===== MATERIAL FOR THE TASK =====

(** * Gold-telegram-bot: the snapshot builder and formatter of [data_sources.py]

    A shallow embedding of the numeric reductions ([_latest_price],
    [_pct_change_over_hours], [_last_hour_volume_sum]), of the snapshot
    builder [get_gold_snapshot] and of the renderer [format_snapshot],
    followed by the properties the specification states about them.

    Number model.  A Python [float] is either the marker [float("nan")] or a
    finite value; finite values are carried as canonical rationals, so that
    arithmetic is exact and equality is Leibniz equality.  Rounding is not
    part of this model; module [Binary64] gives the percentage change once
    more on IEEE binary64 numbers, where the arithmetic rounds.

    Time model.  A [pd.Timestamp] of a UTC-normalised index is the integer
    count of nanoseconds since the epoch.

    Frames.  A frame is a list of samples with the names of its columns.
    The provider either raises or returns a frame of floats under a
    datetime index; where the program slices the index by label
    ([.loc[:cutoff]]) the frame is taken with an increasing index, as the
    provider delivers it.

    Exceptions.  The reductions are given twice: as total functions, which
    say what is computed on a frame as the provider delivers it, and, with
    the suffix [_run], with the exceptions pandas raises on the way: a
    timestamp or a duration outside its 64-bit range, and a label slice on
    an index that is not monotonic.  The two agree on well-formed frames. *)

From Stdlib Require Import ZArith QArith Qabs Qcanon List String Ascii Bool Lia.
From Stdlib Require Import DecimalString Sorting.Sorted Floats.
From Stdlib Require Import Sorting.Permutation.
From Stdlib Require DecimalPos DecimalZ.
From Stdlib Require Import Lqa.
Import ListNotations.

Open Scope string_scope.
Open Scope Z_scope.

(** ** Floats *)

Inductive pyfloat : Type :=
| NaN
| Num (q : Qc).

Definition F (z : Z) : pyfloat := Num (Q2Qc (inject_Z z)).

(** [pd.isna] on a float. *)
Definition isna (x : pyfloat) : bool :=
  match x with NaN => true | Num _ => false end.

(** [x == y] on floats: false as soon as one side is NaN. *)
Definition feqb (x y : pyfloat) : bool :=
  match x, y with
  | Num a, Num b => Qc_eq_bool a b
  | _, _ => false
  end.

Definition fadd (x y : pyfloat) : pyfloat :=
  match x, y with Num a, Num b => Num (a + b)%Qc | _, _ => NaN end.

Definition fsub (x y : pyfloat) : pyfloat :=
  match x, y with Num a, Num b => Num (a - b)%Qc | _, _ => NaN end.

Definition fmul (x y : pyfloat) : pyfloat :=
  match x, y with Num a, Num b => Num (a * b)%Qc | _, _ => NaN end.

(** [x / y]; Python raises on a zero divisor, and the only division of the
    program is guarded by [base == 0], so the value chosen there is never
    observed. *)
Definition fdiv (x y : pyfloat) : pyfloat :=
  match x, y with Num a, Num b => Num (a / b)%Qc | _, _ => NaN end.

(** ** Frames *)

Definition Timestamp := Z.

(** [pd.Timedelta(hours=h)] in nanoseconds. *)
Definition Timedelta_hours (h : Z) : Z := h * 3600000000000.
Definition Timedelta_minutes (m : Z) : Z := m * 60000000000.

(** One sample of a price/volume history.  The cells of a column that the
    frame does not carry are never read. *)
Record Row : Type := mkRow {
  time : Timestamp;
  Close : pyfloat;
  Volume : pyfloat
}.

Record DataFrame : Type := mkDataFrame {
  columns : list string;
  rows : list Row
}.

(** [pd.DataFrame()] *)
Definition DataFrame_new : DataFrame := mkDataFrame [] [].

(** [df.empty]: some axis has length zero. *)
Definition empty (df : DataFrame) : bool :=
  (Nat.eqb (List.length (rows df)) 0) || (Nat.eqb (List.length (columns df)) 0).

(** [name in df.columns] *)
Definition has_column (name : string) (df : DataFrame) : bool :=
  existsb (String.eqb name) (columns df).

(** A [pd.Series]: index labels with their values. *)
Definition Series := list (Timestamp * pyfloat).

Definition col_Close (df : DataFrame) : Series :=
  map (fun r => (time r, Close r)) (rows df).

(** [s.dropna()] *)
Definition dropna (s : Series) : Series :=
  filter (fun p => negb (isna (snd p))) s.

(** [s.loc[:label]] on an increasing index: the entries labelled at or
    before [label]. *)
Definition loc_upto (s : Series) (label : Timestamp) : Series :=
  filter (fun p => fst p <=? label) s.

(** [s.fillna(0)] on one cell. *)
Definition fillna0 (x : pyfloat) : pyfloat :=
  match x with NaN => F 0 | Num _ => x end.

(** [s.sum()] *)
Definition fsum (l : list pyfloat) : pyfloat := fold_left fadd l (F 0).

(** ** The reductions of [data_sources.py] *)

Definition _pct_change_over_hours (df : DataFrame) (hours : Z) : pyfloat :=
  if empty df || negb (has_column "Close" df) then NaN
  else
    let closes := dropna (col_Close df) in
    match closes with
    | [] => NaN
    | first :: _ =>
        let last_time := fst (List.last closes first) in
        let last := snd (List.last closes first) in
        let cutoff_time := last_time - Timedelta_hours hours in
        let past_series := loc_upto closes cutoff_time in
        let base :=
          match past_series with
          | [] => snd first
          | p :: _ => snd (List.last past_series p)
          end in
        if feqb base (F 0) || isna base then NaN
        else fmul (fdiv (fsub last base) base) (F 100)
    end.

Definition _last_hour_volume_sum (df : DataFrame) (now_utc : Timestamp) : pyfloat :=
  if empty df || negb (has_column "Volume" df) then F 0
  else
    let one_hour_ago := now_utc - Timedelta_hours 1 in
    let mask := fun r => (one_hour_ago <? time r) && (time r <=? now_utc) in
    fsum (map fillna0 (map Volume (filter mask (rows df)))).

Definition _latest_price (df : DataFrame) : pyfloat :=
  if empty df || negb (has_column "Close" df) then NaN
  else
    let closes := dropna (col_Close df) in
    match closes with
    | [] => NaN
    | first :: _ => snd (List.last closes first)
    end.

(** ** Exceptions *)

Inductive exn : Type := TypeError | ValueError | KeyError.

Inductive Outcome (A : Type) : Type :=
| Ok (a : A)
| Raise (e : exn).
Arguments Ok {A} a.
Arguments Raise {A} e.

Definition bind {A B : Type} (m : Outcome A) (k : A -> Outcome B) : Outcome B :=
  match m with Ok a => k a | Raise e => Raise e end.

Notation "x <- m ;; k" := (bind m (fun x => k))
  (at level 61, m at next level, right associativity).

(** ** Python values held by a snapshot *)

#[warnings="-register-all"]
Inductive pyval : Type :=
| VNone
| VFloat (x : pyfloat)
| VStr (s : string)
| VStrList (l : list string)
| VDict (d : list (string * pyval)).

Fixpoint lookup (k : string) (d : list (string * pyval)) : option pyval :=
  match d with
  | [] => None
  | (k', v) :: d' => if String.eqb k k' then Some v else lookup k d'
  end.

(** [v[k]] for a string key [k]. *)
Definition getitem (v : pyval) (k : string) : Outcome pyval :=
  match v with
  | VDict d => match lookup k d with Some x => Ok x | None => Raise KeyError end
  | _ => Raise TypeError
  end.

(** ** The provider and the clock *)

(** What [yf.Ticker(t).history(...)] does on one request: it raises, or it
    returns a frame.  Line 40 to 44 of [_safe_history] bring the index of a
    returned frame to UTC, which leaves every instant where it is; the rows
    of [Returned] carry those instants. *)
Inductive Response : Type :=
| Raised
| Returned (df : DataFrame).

=====

Exactly as they appear above, output the lines of the data from the first through the one that contains "timestamp or a", and only those lines.

### EXERCISE OUTPUT
(** * Gold-telegram-bot: the snapshot builder and formatter of [data_sources.py]

    A shallow embedding of the numeric reductions ([_latest_price],
    [_pct_change_over_hours], [_last_hour_volume_sum]), of the snapshot
    builder [get_gold_snapshot] and of the renderer [format_snapshot],
    followed by the properties the specification states about them.

    Number model.  A Python [float] is either the marker [float("nan")] or a
    finite value; finite values are carried as canonical rationals, so that
    arithmetic is exact and equality is Leibniz equality.  Rounding is not
    part of this model; module [Binary64] gives the percentage change once
    more on IEEE binary64 numbers, where the arithmetic rounds.

    Time model.  A [pd.Timestamp] of a UTC-normalised index is the integer
    count of nanoseconds since the epoch.

    Frames.  A frame is a list of samples with the names of its columns.
    The provider either raises or returns a frame of floats under a
    datetime index; where the program slices the index by label
    ([.loc[:cutoff]]) the frame is taken with an increasing index, as the
    provider delivers it.

    Exceptions.  The reductions are given twice: as total functions, which
    say what is computed on a frame as the provider delivers it, and, with
    the suffix [_run], with the exceptions pandas raises on the way: a
    timestamp or a duration outside its 64-bit range, and a label slice on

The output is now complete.